[Dataset entries]

____

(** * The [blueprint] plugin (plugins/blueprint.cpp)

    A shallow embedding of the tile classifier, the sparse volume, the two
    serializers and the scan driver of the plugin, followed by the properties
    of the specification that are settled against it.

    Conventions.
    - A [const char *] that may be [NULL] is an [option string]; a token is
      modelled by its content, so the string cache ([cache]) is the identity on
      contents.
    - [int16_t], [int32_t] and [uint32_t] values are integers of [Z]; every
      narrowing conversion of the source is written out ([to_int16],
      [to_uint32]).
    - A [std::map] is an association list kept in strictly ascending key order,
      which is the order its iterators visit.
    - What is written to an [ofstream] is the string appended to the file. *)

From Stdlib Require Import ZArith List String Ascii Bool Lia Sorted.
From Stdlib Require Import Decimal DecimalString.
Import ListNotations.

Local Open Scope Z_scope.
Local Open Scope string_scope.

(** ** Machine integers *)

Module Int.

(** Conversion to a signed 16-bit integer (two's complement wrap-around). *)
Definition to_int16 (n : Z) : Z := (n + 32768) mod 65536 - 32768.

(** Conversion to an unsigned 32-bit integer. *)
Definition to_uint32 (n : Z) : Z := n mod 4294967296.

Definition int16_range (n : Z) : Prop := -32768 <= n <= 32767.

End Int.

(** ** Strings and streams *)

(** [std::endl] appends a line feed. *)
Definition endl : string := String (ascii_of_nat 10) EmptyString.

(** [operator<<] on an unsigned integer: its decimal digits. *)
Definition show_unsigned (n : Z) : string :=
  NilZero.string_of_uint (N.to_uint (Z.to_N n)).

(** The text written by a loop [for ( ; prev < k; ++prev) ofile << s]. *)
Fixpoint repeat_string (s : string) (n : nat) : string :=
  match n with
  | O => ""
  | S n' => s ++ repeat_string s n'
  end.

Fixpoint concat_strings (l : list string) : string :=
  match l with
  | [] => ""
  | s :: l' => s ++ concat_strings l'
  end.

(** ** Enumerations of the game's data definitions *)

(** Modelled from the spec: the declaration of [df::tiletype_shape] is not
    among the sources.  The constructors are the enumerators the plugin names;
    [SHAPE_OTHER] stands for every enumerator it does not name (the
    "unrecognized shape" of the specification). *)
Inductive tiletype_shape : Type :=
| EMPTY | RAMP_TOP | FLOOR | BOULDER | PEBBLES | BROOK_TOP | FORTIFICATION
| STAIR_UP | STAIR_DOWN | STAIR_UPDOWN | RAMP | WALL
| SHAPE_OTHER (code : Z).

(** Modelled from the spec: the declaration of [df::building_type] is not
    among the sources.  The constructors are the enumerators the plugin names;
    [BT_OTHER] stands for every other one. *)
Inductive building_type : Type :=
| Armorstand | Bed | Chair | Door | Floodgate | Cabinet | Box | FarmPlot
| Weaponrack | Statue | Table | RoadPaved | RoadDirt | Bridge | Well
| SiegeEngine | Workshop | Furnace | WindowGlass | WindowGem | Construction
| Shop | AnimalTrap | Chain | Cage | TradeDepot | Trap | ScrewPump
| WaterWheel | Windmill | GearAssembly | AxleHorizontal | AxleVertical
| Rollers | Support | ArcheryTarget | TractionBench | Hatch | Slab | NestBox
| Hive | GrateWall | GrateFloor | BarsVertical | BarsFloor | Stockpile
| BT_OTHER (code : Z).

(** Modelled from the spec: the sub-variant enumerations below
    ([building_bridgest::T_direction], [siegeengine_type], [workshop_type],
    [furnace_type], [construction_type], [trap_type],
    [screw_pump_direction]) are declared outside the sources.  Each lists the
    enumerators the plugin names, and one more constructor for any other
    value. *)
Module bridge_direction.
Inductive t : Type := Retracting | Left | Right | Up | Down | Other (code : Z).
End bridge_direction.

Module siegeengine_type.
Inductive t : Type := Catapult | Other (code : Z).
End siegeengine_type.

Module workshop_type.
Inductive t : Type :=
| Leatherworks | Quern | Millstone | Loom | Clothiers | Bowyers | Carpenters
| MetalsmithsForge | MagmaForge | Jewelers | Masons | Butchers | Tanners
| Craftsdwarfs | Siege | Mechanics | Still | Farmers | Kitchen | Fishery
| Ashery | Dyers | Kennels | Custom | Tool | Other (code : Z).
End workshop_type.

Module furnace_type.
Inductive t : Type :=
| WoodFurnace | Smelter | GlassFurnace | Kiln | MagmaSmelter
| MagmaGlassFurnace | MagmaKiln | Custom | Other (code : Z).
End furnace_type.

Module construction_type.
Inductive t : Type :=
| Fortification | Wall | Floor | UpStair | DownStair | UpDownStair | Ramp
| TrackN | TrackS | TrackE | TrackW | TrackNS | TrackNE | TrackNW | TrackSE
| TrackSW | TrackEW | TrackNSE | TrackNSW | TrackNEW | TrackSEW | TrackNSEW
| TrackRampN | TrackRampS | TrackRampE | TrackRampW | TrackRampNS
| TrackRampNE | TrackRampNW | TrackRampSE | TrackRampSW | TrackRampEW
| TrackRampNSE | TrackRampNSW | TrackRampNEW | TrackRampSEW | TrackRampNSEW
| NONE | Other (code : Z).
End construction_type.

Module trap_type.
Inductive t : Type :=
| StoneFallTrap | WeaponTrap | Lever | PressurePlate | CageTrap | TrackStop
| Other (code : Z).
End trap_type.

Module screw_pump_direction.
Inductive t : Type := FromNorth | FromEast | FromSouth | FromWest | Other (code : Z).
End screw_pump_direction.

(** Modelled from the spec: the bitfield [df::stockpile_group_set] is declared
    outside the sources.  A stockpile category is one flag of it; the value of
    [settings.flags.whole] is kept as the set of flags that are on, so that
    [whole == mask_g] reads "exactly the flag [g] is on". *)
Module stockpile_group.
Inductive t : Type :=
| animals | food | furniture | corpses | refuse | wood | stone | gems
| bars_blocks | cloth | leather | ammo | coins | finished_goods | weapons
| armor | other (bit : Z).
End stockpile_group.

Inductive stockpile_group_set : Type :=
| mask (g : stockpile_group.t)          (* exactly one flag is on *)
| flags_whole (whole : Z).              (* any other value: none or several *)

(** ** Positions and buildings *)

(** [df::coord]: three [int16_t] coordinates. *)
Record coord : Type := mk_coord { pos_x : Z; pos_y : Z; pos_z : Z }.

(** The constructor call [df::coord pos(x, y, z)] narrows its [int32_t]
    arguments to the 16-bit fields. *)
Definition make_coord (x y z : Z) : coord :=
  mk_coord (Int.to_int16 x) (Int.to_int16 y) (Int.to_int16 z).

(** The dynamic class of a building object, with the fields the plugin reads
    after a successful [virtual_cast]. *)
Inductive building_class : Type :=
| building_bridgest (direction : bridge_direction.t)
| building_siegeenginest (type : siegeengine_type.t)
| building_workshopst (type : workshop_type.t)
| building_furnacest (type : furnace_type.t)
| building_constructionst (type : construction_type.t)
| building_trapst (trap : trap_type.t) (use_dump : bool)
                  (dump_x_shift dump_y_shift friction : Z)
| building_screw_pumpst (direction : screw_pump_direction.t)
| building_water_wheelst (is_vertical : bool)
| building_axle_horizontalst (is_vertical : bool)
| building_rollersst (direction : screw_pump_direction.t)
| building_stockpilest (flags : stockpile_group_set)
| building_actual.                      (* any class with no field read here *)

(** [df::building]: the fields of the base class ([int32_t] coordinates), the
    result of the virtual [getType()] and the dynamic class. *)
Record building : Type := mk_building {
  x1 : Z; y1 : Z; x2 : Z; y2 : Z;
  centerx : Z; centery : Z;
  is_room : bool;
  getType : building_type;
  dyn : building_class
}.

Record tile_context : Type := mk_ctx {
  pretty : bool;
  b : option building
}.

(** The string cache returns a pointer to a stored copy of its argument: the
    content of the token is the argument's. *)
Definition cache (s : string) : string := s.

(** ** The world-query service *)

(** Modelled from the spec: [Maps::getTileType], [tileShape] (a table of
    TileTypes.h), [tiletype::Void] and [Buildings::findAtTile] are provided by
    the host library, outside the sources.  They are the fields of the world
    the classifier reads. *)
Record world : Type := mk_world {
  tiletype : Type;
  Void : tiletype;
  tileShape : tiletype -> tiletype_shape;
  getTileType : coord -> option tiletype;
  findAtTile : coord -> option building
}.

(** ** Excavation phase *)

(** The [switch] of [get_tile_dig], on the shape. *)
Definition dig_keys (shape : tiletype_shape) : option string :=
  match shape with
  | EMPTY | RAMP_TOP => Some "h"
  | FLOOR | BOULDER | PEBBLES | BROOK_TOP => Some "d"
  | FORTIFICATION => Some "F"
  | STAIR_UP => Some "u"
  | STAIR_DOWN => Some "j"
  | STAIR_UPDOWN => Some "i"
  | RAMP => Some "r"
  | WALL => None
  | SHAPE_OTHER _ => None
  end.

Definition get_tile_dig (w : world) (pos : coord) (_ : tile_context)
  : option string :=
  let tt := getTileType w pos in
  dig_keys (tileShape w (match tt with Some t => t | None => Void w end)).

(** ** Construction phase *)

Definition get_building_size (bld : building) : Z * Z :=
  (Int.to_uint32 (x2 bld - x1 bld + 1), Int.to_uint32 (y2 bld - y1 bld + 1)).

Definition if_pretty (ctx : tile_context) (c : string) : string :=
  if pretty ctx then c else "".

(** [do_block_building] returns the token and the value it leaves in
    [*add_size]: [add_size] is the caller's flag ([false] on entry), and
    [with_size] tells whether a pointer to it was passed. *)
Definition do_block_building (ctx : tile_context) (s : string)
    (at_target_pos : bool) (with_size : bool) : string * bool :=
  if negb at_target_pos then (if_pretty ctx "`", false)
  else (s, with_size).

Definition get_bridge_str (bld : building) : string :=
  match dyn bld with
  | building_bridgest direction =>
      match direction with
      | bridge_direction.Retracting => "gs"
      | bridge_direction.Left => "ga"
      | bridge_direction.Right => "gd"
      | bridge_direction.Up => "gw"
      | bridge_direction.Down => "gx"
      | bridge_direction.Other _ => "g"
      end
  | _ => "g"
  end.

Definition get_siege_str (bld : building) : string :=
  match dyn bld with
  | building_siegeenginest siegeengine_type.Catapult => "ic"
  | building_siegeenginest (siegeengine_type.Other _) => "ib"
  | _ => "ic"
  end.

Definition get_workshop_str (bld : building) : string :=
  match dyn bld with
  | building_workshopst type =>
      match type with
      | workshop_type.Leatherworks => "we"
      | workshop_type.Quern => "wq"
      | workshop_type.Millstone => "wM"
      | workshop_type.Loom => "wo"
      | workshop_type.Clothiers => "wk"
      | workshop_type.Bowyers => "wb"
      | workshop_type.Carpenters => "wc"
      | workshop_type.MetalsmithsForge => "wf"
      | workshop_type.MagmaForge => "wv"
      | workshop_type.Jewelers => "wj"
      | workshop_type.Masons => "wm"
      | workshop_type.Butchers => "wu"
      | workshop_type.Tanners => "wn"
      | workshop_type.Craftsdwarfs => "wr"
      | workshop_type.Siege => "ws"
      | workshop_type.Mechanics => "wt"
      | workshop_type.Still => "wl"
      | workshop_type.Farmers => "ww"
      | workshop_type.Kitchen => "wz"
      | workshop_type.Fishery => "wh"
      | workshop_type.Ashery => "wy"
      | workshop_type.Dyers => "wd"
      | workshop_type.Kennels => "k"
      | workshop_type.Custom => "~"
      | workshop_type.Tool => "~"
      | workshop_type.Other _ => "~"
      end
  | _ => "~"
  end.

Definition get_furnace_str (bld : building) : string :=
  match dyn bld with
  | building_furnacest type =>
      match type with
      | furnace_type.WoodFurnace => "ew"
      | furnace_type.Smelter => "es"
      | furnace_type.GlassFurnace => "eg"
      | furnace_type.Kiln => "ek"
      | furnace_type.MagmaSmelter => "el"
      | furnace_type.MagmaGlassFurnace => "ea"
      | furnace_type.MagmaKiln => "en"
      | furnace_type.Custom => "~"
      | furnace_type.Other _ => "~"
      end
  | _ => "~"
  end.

____

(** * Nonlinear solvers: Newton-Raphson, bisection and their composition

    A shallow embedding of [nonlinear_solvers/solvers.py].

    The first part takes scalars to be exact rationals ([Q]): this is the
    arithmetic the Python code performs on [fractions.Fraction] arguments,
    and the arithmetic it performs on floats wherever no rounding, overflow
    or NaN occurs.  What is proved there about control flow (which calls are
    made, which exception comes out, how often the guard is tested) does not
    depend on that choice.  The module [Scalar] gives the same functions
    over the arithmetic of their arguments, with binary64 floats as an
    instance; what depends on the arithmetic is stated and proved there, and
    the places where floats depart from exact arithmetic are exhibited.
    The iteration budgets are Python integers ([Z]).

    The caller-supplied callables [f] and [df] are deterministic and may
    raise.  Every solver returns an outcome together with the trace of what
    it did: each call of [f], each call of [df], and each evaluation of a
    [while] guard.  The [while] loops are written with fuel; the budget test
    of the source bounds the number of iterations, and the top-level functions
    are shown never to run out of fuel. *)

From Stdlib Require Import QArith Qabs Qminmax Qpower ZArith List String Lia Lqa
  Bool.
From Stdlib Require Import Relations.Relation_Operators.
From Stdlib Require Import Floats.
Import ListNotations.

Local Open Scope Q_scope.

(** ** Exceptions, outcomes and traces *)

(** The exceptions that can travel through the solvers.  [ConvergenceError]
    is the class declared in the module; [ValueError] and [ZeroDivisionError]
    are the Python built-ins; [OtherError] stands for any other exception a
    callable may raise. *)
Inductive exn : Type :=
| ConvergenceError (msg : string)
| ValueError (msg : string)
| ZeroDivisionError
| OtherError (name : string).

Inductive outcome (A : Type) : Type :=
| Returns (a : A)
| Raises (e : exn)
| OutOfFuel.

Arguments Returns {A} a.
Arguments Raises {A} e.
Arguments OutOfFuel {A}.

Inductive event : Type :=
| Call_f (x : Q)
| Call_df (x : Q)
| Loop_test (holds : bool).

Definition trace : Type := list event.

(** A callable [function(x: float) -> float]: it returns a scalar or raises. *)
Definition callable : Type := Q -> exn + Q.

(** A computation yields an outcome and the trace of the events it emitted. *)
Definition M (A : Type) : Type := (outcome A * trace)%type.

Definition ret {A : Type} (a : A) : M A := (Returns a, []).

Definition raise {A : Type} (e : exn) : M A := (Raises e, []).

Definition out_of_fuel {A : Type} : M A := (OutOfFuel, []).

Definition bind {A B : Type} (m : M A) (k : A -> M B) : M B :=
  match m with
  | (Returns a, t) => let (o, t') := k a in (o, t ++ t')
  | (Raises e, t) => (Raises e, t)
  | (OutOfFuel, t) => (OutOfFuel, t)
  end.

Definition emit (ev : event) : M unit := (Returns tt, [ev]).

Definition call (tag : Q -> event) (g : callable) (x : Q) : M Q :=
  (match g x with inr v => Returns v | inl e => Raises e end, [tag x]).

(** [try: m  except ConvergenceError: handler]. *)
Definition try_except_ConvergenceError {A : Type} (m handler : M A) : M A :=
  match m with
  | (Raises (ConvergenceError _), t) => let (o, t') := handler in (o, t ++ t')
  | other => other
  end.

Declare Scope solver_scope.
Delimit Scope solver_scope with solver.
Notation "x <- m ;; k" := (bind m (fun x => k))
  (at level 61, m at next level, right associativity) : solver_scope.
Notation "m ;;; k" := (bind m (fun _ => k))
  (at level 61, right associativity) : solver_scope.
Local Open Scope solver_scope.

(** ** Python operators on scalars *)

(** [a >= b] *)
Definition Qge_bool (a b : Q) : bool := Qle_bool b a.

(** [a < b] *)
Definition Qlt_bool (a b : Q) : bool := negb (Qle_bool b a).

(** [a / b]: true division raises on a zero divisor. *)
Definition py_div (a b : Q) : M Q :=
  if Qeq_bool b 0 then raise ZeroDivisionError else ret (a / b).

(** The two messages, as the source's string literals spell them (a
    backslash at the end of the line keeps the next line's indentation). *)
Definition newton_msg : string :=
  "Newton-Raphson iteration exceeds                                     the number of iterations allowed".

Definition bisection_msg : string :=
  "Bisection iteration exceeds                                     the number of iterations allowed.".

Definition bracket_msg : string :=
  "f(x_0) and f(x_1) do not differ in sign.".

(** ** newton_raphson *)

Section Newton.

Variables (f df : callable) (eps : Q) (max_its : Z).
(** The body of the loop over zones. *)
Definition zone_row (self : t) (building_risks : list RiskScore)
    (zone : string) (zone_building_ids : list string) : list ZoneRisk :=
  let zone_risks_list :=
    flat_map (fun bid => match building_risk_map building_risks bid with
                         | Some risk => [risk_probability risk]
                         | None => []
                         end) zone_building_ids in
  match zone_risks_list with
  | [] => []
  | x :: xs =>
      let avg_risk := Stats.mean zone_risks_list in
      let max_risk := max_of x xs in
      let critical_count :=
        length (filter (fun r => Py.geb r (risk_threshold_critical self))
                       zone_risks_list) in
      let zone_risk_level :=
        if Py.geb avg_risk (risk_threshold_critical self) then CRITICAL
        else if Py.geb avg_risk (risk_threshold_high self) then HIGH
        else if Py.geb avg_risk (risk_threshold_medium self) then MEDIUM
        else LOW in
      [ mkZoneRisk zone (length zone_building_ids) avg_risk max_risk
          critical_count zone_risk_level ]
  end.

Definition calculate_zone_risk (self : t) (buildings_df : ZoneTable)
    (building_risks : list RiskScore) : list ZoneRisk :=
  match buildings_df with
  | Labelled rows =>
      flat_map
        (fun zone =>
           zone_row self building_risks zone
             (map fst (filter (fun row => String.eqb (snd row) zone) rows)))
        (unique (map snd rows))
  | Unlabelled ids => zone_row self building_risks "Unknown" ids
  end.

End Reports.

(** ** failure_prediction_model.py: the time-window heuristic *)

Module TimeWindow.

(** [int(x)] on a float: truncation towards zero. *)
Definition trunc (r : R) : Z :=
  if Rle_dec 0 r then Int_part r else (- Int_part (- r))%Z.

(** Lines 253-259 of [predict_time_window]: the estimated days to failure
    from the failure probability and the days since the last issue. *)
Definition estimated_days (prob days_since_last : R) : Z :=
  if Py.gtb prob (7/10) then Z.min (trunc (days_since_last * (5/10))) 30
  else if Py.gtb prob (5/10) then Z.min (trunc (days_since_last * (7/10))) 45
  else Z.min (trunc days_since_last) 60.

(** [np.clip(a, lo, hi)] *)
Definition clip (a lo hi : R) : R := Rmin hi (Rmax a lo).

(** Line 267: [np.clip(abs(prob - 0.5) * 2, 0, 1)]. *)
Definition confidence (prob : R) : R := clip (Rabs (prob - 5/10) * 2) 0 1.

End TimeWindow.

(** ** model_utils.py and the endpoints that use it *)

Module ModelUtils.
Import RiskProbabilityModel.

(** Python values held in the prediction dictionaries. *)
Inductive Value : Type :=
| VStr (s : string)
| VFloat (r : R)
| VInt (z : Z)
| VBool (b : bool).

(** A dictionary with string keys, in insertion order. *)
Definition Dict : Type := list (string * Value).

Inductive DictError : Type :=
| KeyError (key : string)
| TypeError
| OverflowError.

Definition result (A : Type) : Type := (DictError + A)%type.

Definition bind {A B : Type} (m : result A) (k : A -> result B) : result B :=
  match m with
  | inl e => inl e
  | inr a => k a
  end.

____

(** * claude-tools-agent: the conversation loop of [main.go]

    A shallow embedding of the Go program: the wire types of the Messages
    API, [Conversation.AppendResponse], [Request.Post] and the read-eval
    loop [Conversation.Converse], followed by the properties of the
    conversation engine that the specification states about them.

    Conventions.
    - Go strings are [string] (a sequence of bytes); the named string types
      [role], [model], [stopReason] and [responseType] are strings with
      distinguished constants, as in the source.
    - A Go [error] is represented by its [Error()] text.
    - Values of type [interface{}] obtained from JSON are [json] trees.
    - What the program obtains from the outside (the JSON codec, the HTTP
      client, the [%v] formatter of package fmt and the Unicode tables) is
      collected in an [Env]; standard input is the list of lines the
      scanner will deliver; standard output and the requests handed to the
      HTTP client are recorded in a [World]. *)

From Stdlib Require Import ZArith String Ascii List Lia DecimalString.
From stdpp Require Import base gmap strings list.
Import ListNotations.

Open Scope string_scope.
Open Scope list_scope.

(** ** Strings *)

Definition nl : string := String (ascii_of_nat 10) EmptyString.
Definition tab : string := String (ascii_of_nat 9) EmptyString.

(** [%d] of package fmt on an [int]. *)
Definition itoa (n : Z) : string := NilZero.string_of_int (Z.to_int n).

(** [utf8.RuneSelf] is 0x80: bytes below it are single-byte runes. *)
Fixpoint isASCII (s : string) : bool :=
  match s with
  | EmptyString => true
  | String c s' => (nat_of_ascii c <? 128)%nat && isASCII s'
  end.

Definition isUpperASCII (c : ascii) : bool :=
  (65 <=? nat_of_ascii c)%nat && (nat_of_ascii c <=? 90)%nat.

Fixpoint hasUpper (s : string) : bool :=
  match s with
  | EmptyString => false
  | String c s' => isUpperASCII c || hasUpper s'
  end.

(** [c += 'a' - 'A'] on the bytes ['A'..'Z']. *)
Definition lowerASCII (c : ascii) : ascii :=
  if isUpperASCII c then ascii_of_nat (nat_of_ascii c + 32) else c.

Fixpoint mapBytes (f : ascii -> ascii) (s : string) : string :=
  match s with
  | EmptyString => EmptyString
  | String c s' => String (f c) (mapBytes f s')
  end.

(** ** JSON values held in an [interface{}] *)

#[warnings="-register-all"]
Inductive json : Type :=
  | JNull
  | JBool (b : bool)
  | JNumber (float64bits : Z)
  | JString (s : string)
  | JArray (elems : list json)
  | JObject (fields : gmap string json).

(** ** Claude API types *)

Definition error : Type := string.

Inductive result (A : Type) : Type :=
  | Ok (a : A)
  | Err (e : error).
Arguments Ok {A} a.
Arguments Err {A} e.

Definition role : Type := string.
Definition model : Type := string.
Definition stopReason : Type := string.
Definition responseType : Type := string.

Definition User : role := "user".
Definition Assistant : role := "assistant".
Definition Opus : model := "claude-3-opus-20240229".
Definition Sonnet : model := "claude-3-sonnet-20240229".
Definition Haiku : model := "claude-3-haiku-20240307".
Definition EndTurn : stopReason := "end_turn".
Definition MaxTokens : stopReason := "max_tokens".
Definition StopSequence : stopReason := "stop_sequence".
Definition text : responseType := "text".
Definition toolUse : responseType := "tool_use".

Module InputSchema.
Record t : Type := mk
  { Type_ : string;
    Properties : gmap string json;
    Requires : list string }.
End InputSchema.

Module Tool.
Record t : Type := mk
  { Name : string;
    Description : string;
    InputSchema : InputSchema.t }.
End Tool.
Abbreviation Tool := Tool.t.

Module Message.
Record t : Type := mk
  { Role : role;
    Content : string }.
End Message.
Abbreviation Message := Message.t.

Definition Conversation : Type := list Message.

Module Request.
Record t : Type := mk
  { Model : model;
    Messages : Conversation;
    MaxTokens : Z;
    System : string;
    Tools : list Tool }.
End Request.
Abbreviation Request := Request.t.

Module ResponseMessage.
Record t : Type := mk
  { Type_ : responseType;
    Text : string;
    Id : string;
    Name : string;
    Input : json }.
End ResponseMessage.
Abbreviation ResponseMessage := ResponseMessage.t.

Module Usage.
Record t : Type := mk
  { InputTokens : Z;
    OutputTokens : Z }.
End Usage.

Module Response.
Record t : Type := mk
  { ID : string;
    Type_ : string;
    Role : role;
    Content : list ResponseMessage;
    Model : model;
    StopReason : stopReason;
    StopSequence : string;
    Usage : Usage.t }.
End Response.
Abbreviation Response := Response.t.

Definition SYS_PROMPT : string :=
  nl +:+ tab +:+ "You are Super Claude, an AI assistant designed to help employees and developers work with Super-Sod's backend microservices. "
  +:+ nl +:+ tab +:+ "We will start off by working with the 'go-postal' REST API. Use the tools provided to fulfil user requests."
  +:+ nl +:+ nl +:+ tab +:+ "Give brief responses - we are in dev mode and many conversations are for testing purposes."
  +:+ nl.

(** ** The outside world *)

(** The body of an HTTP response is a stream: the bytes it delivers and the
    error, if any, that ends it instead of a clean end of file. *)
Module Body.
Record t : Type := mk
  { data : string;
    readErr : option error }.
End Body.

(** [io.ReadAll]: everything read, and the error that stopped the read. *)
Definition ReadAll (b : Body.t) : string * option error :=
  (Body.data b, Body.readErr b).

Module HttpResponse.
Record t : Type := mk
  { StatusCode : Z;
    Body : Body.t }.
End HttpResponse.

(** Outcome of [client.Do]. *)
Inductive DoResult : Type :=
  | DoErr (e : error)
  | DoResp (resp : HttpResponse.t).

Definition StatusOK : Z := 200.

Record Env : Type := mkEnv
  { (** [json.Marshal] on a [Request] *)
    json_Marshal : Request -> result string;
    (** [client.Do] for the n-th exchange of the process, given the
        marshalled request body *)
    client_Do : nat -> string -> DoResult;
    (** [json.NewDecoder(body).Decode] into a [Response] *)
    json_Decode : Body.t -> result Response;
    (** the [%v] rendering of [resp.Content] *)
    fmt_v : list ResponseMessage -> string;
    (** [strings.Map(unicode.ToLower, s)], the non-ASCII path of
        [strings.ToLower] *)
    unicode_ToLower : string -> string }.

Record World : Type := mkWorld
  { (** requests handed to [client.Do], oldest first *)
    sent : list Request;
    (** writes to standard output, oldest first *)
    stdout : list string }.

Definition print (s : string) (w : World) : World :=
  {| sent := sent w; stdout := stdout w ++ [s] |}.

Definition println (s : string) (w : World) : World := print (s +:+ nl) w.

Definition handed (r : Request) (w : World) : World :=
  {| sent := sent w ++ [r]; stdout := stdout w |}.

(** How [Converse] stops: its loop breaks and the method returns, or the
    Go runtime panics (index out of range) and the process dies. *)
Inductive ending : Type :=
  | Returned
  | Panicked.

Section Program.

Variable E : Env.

____

*TASK TO CARRY OUT*
Task for the records above: copy every line in which the word "dynamic" occurs.

*YOUR RESPONSE*
(** The dynamic class of a building object, with the fields the plugin reads
    result of the virtual [getType()] and the dynamic class. *)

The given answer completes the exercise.